I am designing a power management board. The board should be able to distribute the power across a system and manage the power coming from a solar panel, while recharging batteries with excess power. I used TI's BQ25703A to perform this task, achieving MPPT with input voltage regulation and charging 4 Li-ion batteries put in series.

Unfortunately the chip does not handle battery balancing. Implementing this - either with Amazon boards or adding a balancing IC to the board - would result in a huge complexification of the board design, so I'd be quite happy if that could be avoided.

I'm worried about safety issues, not performance/longevity of the batteries as we are in an early prototyping phase. Each Li-ion battery already has a circuit for protection against overvoltage, overcharging and overdischarging.

Is just monitoring each battery voltage and performing manual balancing as needed a suitable approach?

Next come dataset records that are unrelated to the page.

(** * wiki-bubbles: the graph store of [App.tsx], the simulator hand-over of
    [ForceGraph.tsx] and the batch translation of [wikiService.ts].

    The React state [graphData] is a pair of arrays; every handler replaces it
    by a new pair computed from the previous one.  The state updates are
    embedded as pure functions on that pair, the answer of the Wikipedia API
    being an argument; the handlers are embedded in two parts where they
    [await] the provider, so that other handlers can run in between. *)

From Stdlib Require Import QArith Qminmax Lqa Ascii.
From stdpp Require Import gmap strings list.

Open Scope string_scope.
Open Scope list_scope.
Open Scope nat_scope.

(** ** Data model ([types.ts]) *)

(** A JavaScript [number]; the store only copies and compares them, the
    physics constants are computed in exact rational arithmetic. *)
Definition number : Type := Q.

(** [GraphNode extends d3.SimulationNodeDatum]: every field except [id] is
    optional; [None] stands for [undefined] (and for [null] in [fx], [fy]).
    [types.ts] declares [id] a string, and [I] is [string] wherever a
    graph is read; only what [toggleLang] computes is kept at a wider [I],
    because there a value that is no string can come to stand as an id. *)
Record GraphNode_ (I : Type) : Type := mkGraphNode {
  id : I;
  group : option number;
  val : option number;
  index : option nat;
  x : option number;
  y : option number;
  vx : option number;
  vy : option number;
  fx : option number;
  fy : option number
}.

Arguments mkGraphNode {I} _ _ _ _ _ _ _ _ _ _.
Arguments id {I} _.
Arguments group {I} _.
Arguments val {I} _.
Arguments index {I} _.
Arguments x {I} _.
Arguments y {I} _.
Arguments vx {I} _.
Arguments vy {I} _.
Arguments fx {I} _.
Arguments fy {I} _.

Abbreviation GraphNode := (GraphNode_ string).

(** The object literal [{ id, val }]. *)
Definition node_lit (i : string) (v : number) : GraphNode :=
  mkGraphNode i None (Some v) None None None None None None None.

(** [source: string | GraphNode]. *)
Inductive Endpoint_ (I : Type) : Type :=
| EString (s : I)
| ENode (n : GraphNode_ I).

Arguments EString {I} _.
Arguments ENode {I} _.

Abbreviation Endpoint := (Endpoint_ string).

Record GraphLink_ (I : Type) : Type := mkGraphLink {
  source : Endpoint_ I;
  target : Endpoint_ I
}.

Arguments mkGraphLink {I} _ _.
Arguments source {I} _.
Arguments target {I} _.

Abbreviation GraphLink := (GraphLink_ string).

Record GraphData_ (I : Type) : Type := mkGraphData {
  nodes : list (GraphNode_ I);
  links : list (GraphLink_ I)
}.

Arguments mkGraphData {I} _ _.
Arguments nodes {I} _.
Arguments links {I} _.

Abbreviation GraphData := (GraphData_ string).

(** [const getId = (n: string | GraphNode) => (typeof n === 'string' ? n : n.id)] *)
Definition getId {I : Type} (n : Endpoint_ I) : I :=
  match n with
  | EString s => s
  | ENode n => id n
  end.

(** The object literal [{ source: s, target: t }] on two ids. *)
Definition link_lit {I : Type} (s t : I) : GraphLink_ I :=
  mkGraphLink (EString s) (EString t).

(** The ordered pair of ids a link stands for. *)
Definition link_pair {I : Type} (l : GraphLink_ I) : I * I :=
  (getId (source l), getId (target l)).

Definition node_ids {I : Type} (g : GraphData_ I) : list I := fmap id (nodes g).
Definition link_pairs {I : Type} (g : GraphData_ I) : list (I * I) :=
  fmap link_pair (links g).

(** [useState<GraphData>({ nodes: [], links: [] })], also what [reset] sets. *)
Definition empty_graph : GraphData := mkGraphData [] [].

(** ** seed: the state update of [loadGraphData] *)

(** [links] is the answer of [getArticleLinks(title, language)]. *)
Definition loadGraphData (title : string) (links : list string) : GraphData :=
  let newNodes := node_lit title 2%Q :: fmap (fun link => node_lit link 1%Q) links in
  let newLinks := fmap (fun link => link_lit title link) links in
  mkGraphData newNodes newLinks.

(** ** expand: the state update of [handleExpandNode] *)

(** A template literal prints a string as it is and an object as
    [[object Object]]. *)
Definition template (e : Endpoint) : string :=
  match e with
  | EString s => s
  | ENode _ => "[object Object]"
  end.

(** The key [`${s}-${t}`] under which a link is remembered. *)
Definition link_key (s t : string) : string := (s ++ "-" ++ t)%string.

(** [l.target as string]: the cast changes nothing at run time, so a strict
    comparison with a string, or a lookup in a set of strings, can only
    succeed when the endpoint is a string. *)
Definition as_string (e : Endpoint) : option string :=
  match e with
  | EString s => Some s
  | ENode _ => None
  end.

Definition set_has (X : gset string) (e : Endpoint) : Prop :=
  match as_string e with
  | Some s => s ∈ X
  | None => False
  end.

#[global] Instance set_has_dec X e : Decision (set_has X e).
Proof. unfold set_has. destruct (as_string e); apply _. Defined.

Definition existingNodeIds (prevData : GraphData) : gset string :=
  list_to_set (fmap id (nodes prevData)).

Definition existingLinkKeys (prevData : GraphData) : gset string :=
  list_to_set
    (fmap (fun l => link_key (getId (source l)) (getId (target l)))
       (links prevData)).

Definition nodesToAdd (prevData : GraphData) (newLinksData : list string)
  : list GraphNode :=
  fmap (fun i => node_lit i 1%Q)
    (filter (fun i => i ∉ existingNodeIds prevData) newLinksData).

Definition linksToAdd (prevData : GraphData) (selectedId : string)
    (newLinksData : list string) : list GraphLink :=
  filter
    (fun l => link_key (template (source l)) (template (target l))
              ∉ existingLinkKeys prevData)
    (fmap (fun targetId => link_lit selectedId targetId) newLinksData).

Definition safeLinksToAdd (prevData : GraphData) (selectedId : string)
    (newLinksData : list string) : list GraphLink :=
  let safeNodesToAdd := nodesToAdd prevData newLinksData in
  filter
    (fun l => Exists (fun n => Some (id n) = as_string (target l)) safeNodesToAdd
              ∨ set_has (existingNodeIds prevData) (target l))
    (linksToAdd prevData selectedId newLinksData).

(** The function passed to [setGraphData]; [selectedId] is [selectedNode.id]
    and [newLinksData] the answer of [getArticleLinks]. *)
Definition expand (selectedId : string) (newLinksData : list string)
    (prevData : GraphData) : GraphData :=
  let safeNodesToAdd := nodesToAdd prevData newLinksData in
  if decide (length safeNodesToAdd = 0) then prevData
  else
    mkGraphData
      (nodes prevData ++ safeNodesToAdd)
      (links prevData ++ safeLinksToAdd prevData selectedId newLinksData).

(** ** relabel: the state update of [toggleLang] *)

(** What [translationMap[i] || i] can be.  [translationMap] is the plain
    object [getBatchTranslations] fills, so besides the entries written into
    it, it answers to the names every object inherits from
    [Object.prototype], with a function or an object that is no string. *)
Inductive Value : Type :=
| VString (s : string)
| VInherited (name : string).

#[global] Instance Value_eq_dec : EqDecision Value.
Proof. solve_decision. Defined.

(** The property names of [Object.prototype]. *)
Definition inherited_names : list string :=
  ["constructor"; "hasOwnProperty"; "isPrototypeOf"; "propertyIsEnumerable";
   "toLocaleString"; "toString"; "valueOf"; "__proto__";
   "__defineGetter__"; "__defineSetter__"; "__lookupGetter__";
   "__lookupSetter__"].

(** [translationMap[i] || i]: an entry of the map wins, unless it is the
    empty string, which is falsy; without an entry an inherited member is
    found under its name, and it is truthy; otherwise the lookup is
    [undefined] and the id stays. *)
Definition translated (translationMap : gmap string string) (i : string)
  : Value :=
  match translationMap !! i with
  | Some t => if decide (t = "") then VString i else VString t
  | None => if decide (i ∈ inherited_names) then VInherited i else VString i
  end.

(** [{ ...node, id: ..., x: undefined, y: undefined, vx: undefined,
       vy: undefined, index: undefined }] *)
Definition relabel_node (translationMap : gmap string string) (node : GraphNode)
  : GraphNode_ Value :=
  mkGraphNode (translated translationMap (id node)) (group node) (val node)
    None None None None None (fx node) (fy node).

Definition relabel_link (translationMap : gmap string string) (link : GraphLink)
  : GraphLink_ Value :=
  let sourceId := getId (source link) in
  let targetId := getId (target link) in
  link_lit (translated translationMap sourceId)
           (translated translationMap targetId).

(** [newNodes] and [newLinks], as [toggleLang] passes them to
    [setGraphData]. *)
Definition relabel (translationMap : gmap string string) (graphData : GraphData)
  : GraphData_ Value :=
  let newNodes := fmap (relabel_node translationMap) (nodes graphData) in
  let newLinks := fmap (relabel_link translationMap) (links graphData) in
  mkGraphData newNodes newLinks.

(** A relabelled graph is a [GraphData] of [types.ts] when all its ids are
    strings. *)
Definition typed_id (v : Value) : option string :=
  match v with
  | VString s => Some s
  | VInherited _ => None
  end.

Definition typed_node (n : GraphNode_ Value) : option GraphNode :=
  i ← typed_id (id n);
  Some (mkGraphNode i (group n) (val n) (index n) (x n) (y n) (vx n) (vy n)
          (fx n) (fy n)).

Definition typed_endpoint (e : Endpoint_ Value) : option Endpoint :=
  match e with
  | EString v => EString <$> typed_id v
  | ENode n => ENode <$> typed_node n
  end.

Definition typed_link (l : GraphLink_ Value) : option GraphLink :=
  s ← typed_endpoint (source l);
  t ← typed_endpoint (target l);
  Some (mkGraphLink s t).

Definition typed (g : GraphData_ Value) : option GraphData :=
  ns ← mapM typed_node (nodes g);
  ls ← mapM typed_link (links g);
  Some (mkGraphData ns ls).

(** ** The application state ([App.tsx]) *)

Inductive AppState : Type := IDLE | LOADING | VIEWING | ERROR.

Inductive Language : Type := en | fr.

(** The [useState] cells the graph operations read or write; the calls of
    [loadGraphData], [toggleLang] and [handleExpandNode] that are waiting
    for the provider, each with what its closure holds (the title; the
    graph and the target language; the selected node); and whether the
    application is still mounted. *)
Record App : Type := mkApp {
  appState : AppState;
  graphData : GraphData;
  selectedNode : option GraphNode;
  lang : Language;
  pendingSearches : list string;
  pendingToggles : list (GraphData * Language);
  pendingExpands : list GraphNode;
  mounted : bool
}.

Definition initial : App := mkApp IDLE empty_graph None en [] [] [] true.

#[global] Instance AppState_eq_dec : EqDecision AppState.
Proof. solve_decision. Defined.

Definition setAppState (s : AppState) (a : App) : App :=
  mkApp s (graphData a) (selectedNode a) (lang a)
    (pendingSearches a) (pendingToggles a) (pendingExpands a) (mounted a).

Definition setGraphData (g : GraphData) (a : App) : App :=
  mkApp (appState a) g (selectedNode a) (lang a)
    (pendingSearches a) (pendingToggles a) (pendingExpands a) (mounted a).

Definition setSelectedNode (n : option GraphNode) (a : App) : App :=
  mkApp (appState a) (graphData a) n (lang a)
    (pendingSearches a) (pendingToggles a) (pendingExpands a) (mounted a).

Definition setLang (l : Language) (a : App) : App :=
  mkApp (appState a) (graphData a) (selectedNode a) l
    (pendingSearches a) (pendingToggles a) (pendingExpands a) (mounted a).

Definition setPendingSearches (p : list string) (a : App) : App :=
  mkApp (appState a) (graphData a) (selectedNode a) (lang a)
    p (pendingToggles a) (pendingExpands a) (mounted a).

Definition setPendingToggles (p : list (GraphData * Language)) (a : App) : App :=
  mkApp (appState a) (graphData a) (selectedNode a) (lang a)
    (pendingSearches a) p (pendingExpands a) (mounted a).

  • \$\begingroup\$ Not if you're worried about safety, no. You also need a proper charging circuit, not just protection. \$\endgroup\$
    – Finbarr
    Aug 20, 2022 at 11:39
  • \$\begingroup\$ The charging part itself is managed by the BQ25703A chip in 14.4V setting. But it can't balance the cells. \$\endgroup\$ Aug 20, 2022 at 12:45
  • \$\begingroup\$ If a human is part of a safety chain, this is sometimes considered good and sometimes bad. So this question will likely receive opinion based answers. \$\endgroup\$
    – Jens
    Aug 20, 2022 at 14:55

1 Answer 1


In the final version of the power managenment board you have to solve this problem anyway. But if you start the evaluation of the board with initially balanced cells, they will not run apart that much during some cycles.

However in the final phase of charging, the cell voltages rise quickly and you should stop it early without balancing at all, or monitor in very short intervals.
Consider beeing distracted by a phone call and, oops, one cell is in danger.

We do much more dangerous things all day, like driving cars.